Cline and colleagues followed an elderly group of patients with CHF, initially identified during hospital admission. Nurse-run education sessions provided > 120 minutes per patient and telephone access. The intervention group showed an increased time to first readmission and trends of reduced mean number of readmissions and days in the hospital. Survival benefits were only apparent early in this 1-year trial. Benefits of such a short-term intervention may lessen over time, given the natural progression of CHF and the nature of patient compliance; thus, additional 'booster' interventions may be useful in future evaluations.

Because of the lower number of hospitalizations in the intervention group, economic evaluation showed a trend toward a mean annual reduction of overall costs of U.S. $1300 per patient. However, because the mean cost for Swedish hospitalization was U.S. $381/day, the study likely underestimated the cost benefits in such venues as the United States.
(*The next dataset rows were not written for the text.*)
(** X22: a command of the builder whose name has no case in generateCommand
    falls to the default case.  The builtins among them (printf, return,
    source, export, read) are run as a program of that name through
    exec.Command, with os/exec and fmt recorded; every other command is run
    as a command line through gexe. *)
Theorem generateCommand_without_rule (x : CallExpr) (cmd : Command)
    (g : gmap string bool) :
  cmd = processCallExpr x →
  Command.Name cmd ∉ ["echo"; "cd"; "pwd"; "mkdir"; "rm"; "cp"; "test"; "["; "exit"] →
  generateCommand cmd g =
  if bool_decide (Command.Name cmd ∈ ["printf"; "return"; "source"; "export"; "read"])
  then
    Some (("cmd := exec.Command(" +:+ DQ +:+ Command.Name cmd +:+ DQ
           +:+ match Command.Args cmd with
               | [] => EmptyString
               | _ => ", " +:+ Join (varOrQuoted <$> Command.Args cmd) ", "
               end
           +:+ ")"
           +:+ LF +:+ TAB +:+ "output, err := cmd.CombinedOutput()"
           +:+ LF +:+ TAB +:+ "if err != nil {"
           +:+ LF +:+ TAB +:+ TAB +:+ "return fmt.Errorf(" +:+ DQ
           +:+ "failed to execute command: %v" +:+ DQ +:+ ", err)"
           +:+ LF +:+ TAB +:+ "}"
           +:+ LF +:+ TAB +:+ "fmt.Print(string(output))", None),
          <["fmt" := true]> (<["os/exec" := true]> g))
  else
    Some (("// Execute command: " +:+ commandLine cmd +:+ LF +:+ TAB
           +:+ "output := exe.Run(" +:+ DQ +:+ commandLine cmd +:+ DQ +:+ ").Stdout()"
           +:+ LF +:+ TAB +:+ "fmt.Print(output)", None),
          <["github.com/vladimirvivien/gexe" := true]> g).
Proof.
  intros Hcmd Hn.
  assert (Command.UseGexe cmd =
          negb (bool_decide (Command.Name cmd ∈
                               ["printf"; "return"; "source"; "export"; "read"]))) as Hg.
  { subst cmd. unfold processCallExpr in *.
    destruct (CallExpr.Args x) as [|w ws]; [reflexivity|].
    rewrite oneOf_bool_decide in *.
    destruct (bool_decide (extractWordValue w ∈ builtins)) eqn:Hb;
      cbn [Command.Name Command.UseGexe] in *.
    - apply bool_decide_eq_true in Hb. rewrite bool_decide_eq_true_2; [reflexivity|].
      unfold builtins in Hb. rewrite !elem_of_cons in Hb. rewrite !elem_of_cons in Hn.
      rewrite !elem_of_cons. tauto.
    - apply bool_decide_eq_false in Hb. rewrite bool_decide_eq_false_2; [reflexivity|].
      unfold builtins in Hb. rewrite !elem_of_cons in Hb. rewrite !elem_of_cons. tauto. }
  unfold generateCommand. cbv zeta.
  rewrite !(eqb_not_elem _ _ _ Hn) by set_solver. cbn [orb].
  unfold generateExternal. rewrite Hg.
  destruct (bool_decide _); cbn [negb]; unfold mbind, Gen_bind, require, gexe, quote;
    cbn; [|reflexivity].
  destruct (Command.Args cmd); cbn; by rewrite ?append_assoc.
Qed.

Lemma generateCommand_without_rule_witness :
  generateCommand (Command.mk "ls" ["-la"; "my dir"] false true) ∅ =
  Some (("// Execute command: "
         +:+ commandLine (Command.mk "ls" ["-la"; "my dir"] false true) +:+ LF +:+ TAB
         +:+ "output := exe.Run(" +:+ DQ
         +:+ commandLine (Command.mk "ls" ["-la"; "my dir"] false true)
         +:+ DQ +:+ ").Stdout()"
         +:+ LF +:+ TAB +:+ "fmt.Print(output)", None),
        <["github.com/vladimirvivien/gexe" := true]> ∅).
Proof.
  apply (generateCommand_without_rule (simple ["ls"; "-la"; "my dir"])
           (Command.mk "ls" ["-la"; "my dir"] false true) ∅).
  - reflexivity.
  - simpl. apply (bool_decide_unpack _). vm_compute. exact I.
Defined.

End Defaults.

(** ** Parameter expansions and while loops, from the script to the text *)

Section EndToEnd.
Import strings syntax parser generator.

Lemma length_append (s t : string) :
  String.length (s +:+ t) = (String.length s + String.length t)%nat.
Proof.
  induction s as [|c s IH]; [reflexivity|].
  change (String c s +:+ t) with (String c (s +:+ t)). cbn [String.length].
  by rewrite IH.
Qed.

Lemma substring_append_l (s t : string) :
  substring 0 (String.length s) (s +:+ t) = s.
Proof.
  induction s as [|c s IH]; [by destruct t|].
  change (String c s +:+ t) with (String c (s +:+ t)). cbn [String.length substring].
  by rewrite IH.
Qed.

Lemma substring_append_r (s t : string) (n : nat) :
  substring (String.length s) n (s +:+ t) = substring 0 n t.
Proof.
  induction s as [|c s IH]; [reflexivity|].
  change (String c s +:+ t) with (String c (s +:+ t)). cbn [String.length substring].
  exact IH.
Qed.

Lemma substring_all (s : string) : substring 0 (String.length s) s = s.
Proof.
  induction s as [|c s IH]; [reflexivity|]. cbn [String.length substring]. by rewrite IH.
Qed.

Lemma HasPrefix_append (p s : string) : HasPrefix (p +:+ s) p = true.
Proof. unfold HasPrefix. apply prefix_correct. apply substring_append_l. Qed.

Lemma HasPrefix_head_ne (c d : ascii) (s : string) :
  c ≠ d → HasPrefix (String d s) (String c EmptyString) = false.
Proof.
  intros Hne. destruct (HasPrefix (String d s) (String c EmptyString)) eqn:H; [|done].
  by apply HasPrefix_head in H.
Qed.

Lemma HasPrefix_dollar_DQ (s : string) : HasPrefix ("$" +:+ s) DQ = false.
Proof. apply (HasPrefix_head_ne "034" "$" s). discriminate. Qed.

Lemma HasSuffix_append (s suf : string) : HasSuffix (s +:+ suf) suf = true.
Proof.
  unfold HasSuffix. rewrite length_append. apply andb_true_iff. split.
  - apply Nat.leb_le. lia.
  - replace (String.length s + String.length suf - String.length suf)%nat
      with (String.length s) by lia.
    rewrite substring_append_r, substring_all. apply String.eqb_refl.
Qed.

Lemma TrimPrefix_dollar (s : string) : TrimPrefix ("$" +:+ s) "$" = s.
Proof.
  unfold TrimPrefix. rewrite HasPrefix_append.
  change ("$" +:+ s) with (String "$" s). cbn [String.length substring].
  replace (S (String.length s) - 1)%nat with (String.length s) by lia.
  apply substring_all.
Qed.

Lemma bracedVarName_braces (p : string) :
  bracedVarName ("$" +:+ "{" +:+ p +:+ "}") = Some p.
Proof.
  unfold bracedVarName. rewrite TrimPrefix_dollar.
  rewrite HasPrefix_append.
  rewrite <- (append_assoc "{" p "}") at 1. rewrite HasSuffix_append. cbn [andb].
  unfold slice. change ("{" +:+ p +:+ "}") with (String "{" (p +:+ "}")).
  cbn [String.length]. rewrite length_append. cbn [String.length].
  replace ((1 <=? S (String.length p + 1) - 1)%nat
           && (S (String.length p + 1) - 1 <=? S (String.length p + 1))%nat)
    with true by (symmetry; apply andb_true_iff; split; apply Nat.leb_le; lia).
  replace (S (String.length p + 1) - 1 - 1)%nat with (String.length p) by lia.
  cbn [substring]. by rewrite substring_append_l.
Qed.

Lemma identifier_no_brace (p : string) :
  identifier p = true → HasPrefix p "{" = false.
Proof.
  destruct p as [|c p]; [discriminate|]. cbn [identifier].
  intros [Hc _]%andb_true_iff. apply HasPrefix_head_ne. intros <-.
  vm_compute in Hc. discriminate Hc.
Qed.

(** X23: echo of a parameter expansion prints the Go variable of that name,
    with or without double quotes in the script: the builder renders $NAME
    as the argument $NAME and the quoted form as ${NAME}, and the echo case
    of generateCommand strips the dollar sign and the braces again. *)
Theorem echo_parameter (assigns : list Assign) (p : string) (g : gmap string bool) :
  identifier p = true →
  generateCommand
    (processCallExpr (CallExpr.mk assigns [lit "echo"; Word.mk [ParamExp p]])) g =
  Some (("fmt.Println(" +:+ p +:+ ")", None), <["fmt" := true]> g) ∧
  generateCommand
    (processCallExpr
       (CallExpr.mk assigns [lit "echo"; Word.mk [DblQuoted [ParamExp p]]])) g =
  Some (("fmt.Println(" +:+ p +:+ ")", None), <["fmt" := true]> g).
Proof.
  intros Hp.
  assert (∀ arg : string,
            echoArg arg = Some p →
            generateCommand (Command.mk "echo" [arg] true false) g =
            Some (("fmt.Println(" +:+ p +:+ ")", None), <["fmt" := true]> g)) as Hecho.
  { intros arg Harg. unfold generateCommand.
    cbn [Command.Name Command.Args String.eqb Ascii.eqb Bool.eqb].
    unfold mbind, Gen_bind, require, lift. cbn [mapM]. rewrite Harg. reflexivity. }
  split; apply Hecho; unfold echoArg.
  - change (extractWordValue (Word.mk [ParamExp p])) with ("$" +:+ p).
    rewrite HasPrefix_dollar_DQ. cbn [andb].
    rewrite HasPrefix_append. unfold bracedVarName. rewrite TrimPrefix_dollar.
    by rewrite (identifier_no_brace p Hp).
  - change (extractWordValue (Word.mk [DblQuoted [ParamExp p]]))
      with ("$" +:+ "{" +:+ p +:+ "}").
    rewrite HasPrefix_dollar_DQ. cbn [andb].
    rewrite HasPrefix_append. apply bracedVarName_braces.
Qed.

Lemma echo_parameter_witness :
  generateCommand
    (processCallExpr (CallExpr.mk [] [lit "echo"; Word.mk [ParamExp "NAME"]])) ∅ =
  Some (("fmt.Println(" +:+ "NAME" +:+ ")", None), <["fmt" := true]> ∅) ∧
  generateCommand
    (processCallExpr
       (CallExpr.mk [] [lit "echo"; Word.mk [DblQuoted [ParamExp "NAME"]]])) ∅ =
  Some (("fmt.Println(" +:+ "NAME" +:+ ")", None), <["fmt" := true]> ∅).
Proof.
  apply (echo_parameter [] "NAME" ∅). reflexivity.
Defined.

(** X24: a while loop is generated as a Go for loop whose head is the
    condition generateCondition gives for the simple commands of the loop
    condition, and whose body is the text of the simple commands of the loop
    body; the body is generated first, the condition from the imports the
    body left.  processWhileClause reads the condition and the body only, so
    an until loop yields the same text. *)
Theorem processWhileClause_loop (Cond Do : list Stmt) (g : gmap string bool) :
  ∃ (body condition : string) (g1 g2 : gmap string bool),
    generateStatements (omap simpleStatement Do) g = Some ((body, None), g1) ∧
    generateCondition (omap simpleStatement Cond) "command" g1 =
      Some ((condition, None), g2) ∧
    generateLoop (processWhileClause Cond Do) g =
    Some (("for " +:+ condition +:+ " {" +:+ LF +:+ TAB +:+ TAB
           +:+ body +:+ LF +:+ TAB +:+ "}", None), g2).
Proof.
  destruct (generateStatements_runs (omap simpleStatement Do) g)
    as (body & g1 & Hbody); [apply simpleStatements_wellTagged|].
  destruct (generateCondition_never_panics (omap simpleStatement Cond) "command"
              (simpleStatements_wellTagged Cond) g1) as [[[condition err] g2] Hcond].
  pose proof (generateCondition_sound _ _ _ _ _ _ Hcond) as [-> _].
  exists body, condition, g1, g2. split; [exact Hbody|]. split; [exact Hcond|].
  unfold generateLoop, generateLoop_, processWhileClause, try.
  cbn [Loop.Body Loop.Type_ Loop.Condition].
  rewrite !appendCall_fold. cbn [app]. unfold mbind, Gen_bind. rewrite Hbody.
  cbn. rewrite Hcond. cbn. unfold loopBlock. by rewrite !append_assoc.
Qed.

End EndToEnd.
This program may have achieved these benefits by delaying the progression of CHF. When compared with the year preceding the intervention, the number of hospital days in the study group remained stable, whereas that in the control group increased. Although greater use of angiotensin-converting enzyme (ACE) inhibitors in the intervention group than in the control group may have contributed to this effect (4), it is unlikely because treatment was started at various times during the follow-up year and treatment differences were small.
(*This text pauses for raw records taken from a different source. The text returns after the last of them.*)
(** * The debug blocker driver of py_entitymatching, embedded and verified

    Source: [py_entitymatching/debugblocker/debugblocker.py].

    The Python driver prepares two tables for a top-k similarity join
    (feature selection, tokenisation, global token order, candidate-set
    index, configuration count) and hands the prepared arrays to Cython
    routines.  The driver is embedded function by function, in source
    order and under the source's names.  The Cython routines, the catalog
    manager [cm], [mg.get_attr_corres], [multiprocessing.cpu_count] and
    [pickle] are collaborators whose code is not part of the file: they are
    fields of the record [Collaborators] and every theorem holds for all of
    them.

    Conventions.
    - Python [int] is [Z]; counters that only count up from 0 are [nat].
    - Python [float] is an abstract type with the operations the driver
      uses ([FloatOps]); rationals give one instance.
    - [str] is [string]; its order is the byte-wise lexicographic order of
      [String.compare] (for UTF-8 text this is the code point order Python
      uses); [lower] is modelled on ASCII letters.
    - A raised exception is [Err e]; calls to collaborators and to the
      logger are recorded in a trace, so that "X happens before Y is
      called" is a statement about the trace. *)

From Stdlib Require Import List String Ascii ZArith QArith Qround Bool Arith Lia.
From Stdlib Require Import Permutation Sorted OrderedTypeEx.
From Stdlib Require Decimal DecimalNat DecimalString.
Import ListNotations.

(** ** Exceptions and the error monad *)

Inductive exn : Type :=
| AssertionError
| ValueError
| KeyError
| IndexError
| TypeError
| OverflowError.

Inductive result (A : Type) : Type :=
| Ok (a : A)
| Err (e : exn).

Arguments Ok {A} a.
Arguments Err {A} e.

Definition rbind {A B : Type} (c : result A) (k : A -> result B) : result B :=
  match c with
  | Ok a => k a
  | Err e => Err e
  end.

Declare Scope result_scope.
Delimit Scope result_scope with res.
Notation "x <- c ;; k" := (rbind c (fun x => k))
  (at level 61, c at next level, right associativity) : result_scope.
Notation "' p <- c ;; k" := (rbind c (fun x => match x with p => k end))
  (at level 61, p pattern, c at next level, right associativity) : result_scope.

(** [for x in xs: acc = f(acc, x)] where the body may raise. *)
Fixpoint foldM {A B : Type} (f : A -> B -> result A) (xs : list B) (acc : A)
  : result A :=
  match xs with
  | [] => Ok acc
  | x :: xs' => rbind (f acc x) (foldM f xs')
  end.

(** A list comprehension whose element expression may raise. *)
Fixpoint mapM {A B : Type} (f : A -> result B) (xs : list A) : result (list B) :=
  match xs with
  | [] => Ok []
  | x :: xs' =>
      rbind (f x) (fun y => rbind (mapM f xs') (fun ys => Ok (y :: ys)))
  end.

(** ** Python lists *)

(** [l[i]] for a non-negative index. *)
Definition py_index {A : Type} (l : list A) (i : nat) : result A :=
  match nth_error l i with
  | Some x => Ok x
  | None => Err IndexError
  end.
(** * BufferBuilder: orchestration of the buffer pipeline

    A shallow embedding of [src/operation/buffer/BufferBuilder.cpp] (GEOS).
    Doubles are IEEE binary64 values ([PrimFloat]); C++ [int]s are integers
    reduced to 32 bits; [std::size_t] is reduced to 64 bits.  Objects reached
    through pointers (the edges of the edge list, the subgraphs) are list
    entries that are updated by index.  The classes the builder drives but
    does not define (curve builders, noders, the planar graph, overlay,
    polygonizer, line merger) are fields of an interface record.  Runs are
    taken without an interrupt request, so [GEOS_CHECK_FOR_INTERRUPTS] does
    nothing. *)

From Stdlib Require Import ZArith Floats Bool Lia Permutation Sorted String.
From stdpp Require Import base option list.

Set Default Proof Using "Type".
Local Open Scope Z_scope.

(** ** Machine integers *)

Module MachineInt.

Definition int_min : Z := - 2 ^ 31.
Definition int_max : Z := 2 ^ 31 - 1.

(** Two's complement reduction of an integer to a 32-bit [int]. *)
Definition wrap_int (z : Z) : Z := (z + 2 ^ 31) mod 2 ^ 32 - 2 ^ 31.

Definition int_add (a b : Z) : Z := wrap_int (a + b).

Definition in_int (z : Z) : Prop := int_min <= z <= int_max.

Definition size_max : Z := 2 ^ 64 - 1.

(** Reduction to [std::size_t]. *)
Definition wrap_size (z : Z) : Z := z mod 2 ^ 64.

Lemma wrap_int_id z : in_int z -> wrap_int z = z.
Proof.
  unfold in_int, int_min, int_max, wrap_int. intros Hz.
  rewrite Z.mod_small; lia.
Qed.

Lemma int_add_exact a b : in_int (a + b) -> int_add a b = a + b.
Proof. apply wrap_int_id. Qed.

Lemma wrap_int_range z : in_int (wrap_int z).
Proof.
  unfold in_int, int_min, int_max, wrap_int.
  pose proof (Z.mod_pos_bound (z + 2 ^ 31) (2 ^ 32) ltac:(lia)). lia.
Qed.

Lemma wrap_size_id z : 0 <= z <= size_max -> wrap_size z = z.
Proof. unfold size_max, wrap_size. intros. rewrite Z.mod_small; lia. Qed.

End MachineInt.
Export MachineInt.

(** ** Results of calls that may throw *)

Inductive Exception : Type :=
| IllegalArgumentException (msg : string)
| GEOSException (msg : string).

(** A call returns, throws, or has no defined behaviour (a null pointer is
    dereferenced). *)
Inductive Result (A : Type) : Type :=
| Ok (a : A)
| Throw (e : Exception)
| Undefined.
Arguments Ok {A} a.
Arguments Throw {A} e.
Arguments Undefined {A}.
Despite the value of improved drug treatments, such as ACE inhibitors and statins, clinical practice must include much more than prescribing drugs. Providers must do more to increase patient knowledge and understanding to improve outcomes in these chronic cardiac conditions (5). Close and continuing follow-up is needed, and this is perhaps best done by skilled nursing staff, as in these studies.

Jeffrey K. Mills, MD, MSc
University of TorontoToronto, Ontario, Canada


References

1. Gotto AM Jr. Cholesterol management in theory and practice. Circulation. 1997; 96:4424-30.

2. Scandinavian Simvastatin Survival Study Group. Randomised trial of cholesterol lowering in 4444 patients with coronary heart disease: the Scandinavian Simvastatin Survival Study (4S). Lancet. 1994;344: 1383-9.

3. Cupples ME, McKnight A. Randomised controlled trial of health promotion in general practice for patients at high cardiovascular risk. BMJ. 1994;309:993-6.

4. Garg R, Yusuf S. Overview of randomized trials of angiotensin-converting enzyme inhibitors on mortality and morbidity in patients with heart failure. Collaborative Group on ACE Inhibitor Trials. JAMA. 1995;273: 1450-6.

5. Eraker SA, Kirscht JP, Becker MH. Understanding and improving patient compliance. Ann Intern Med. 1984;100:258-68.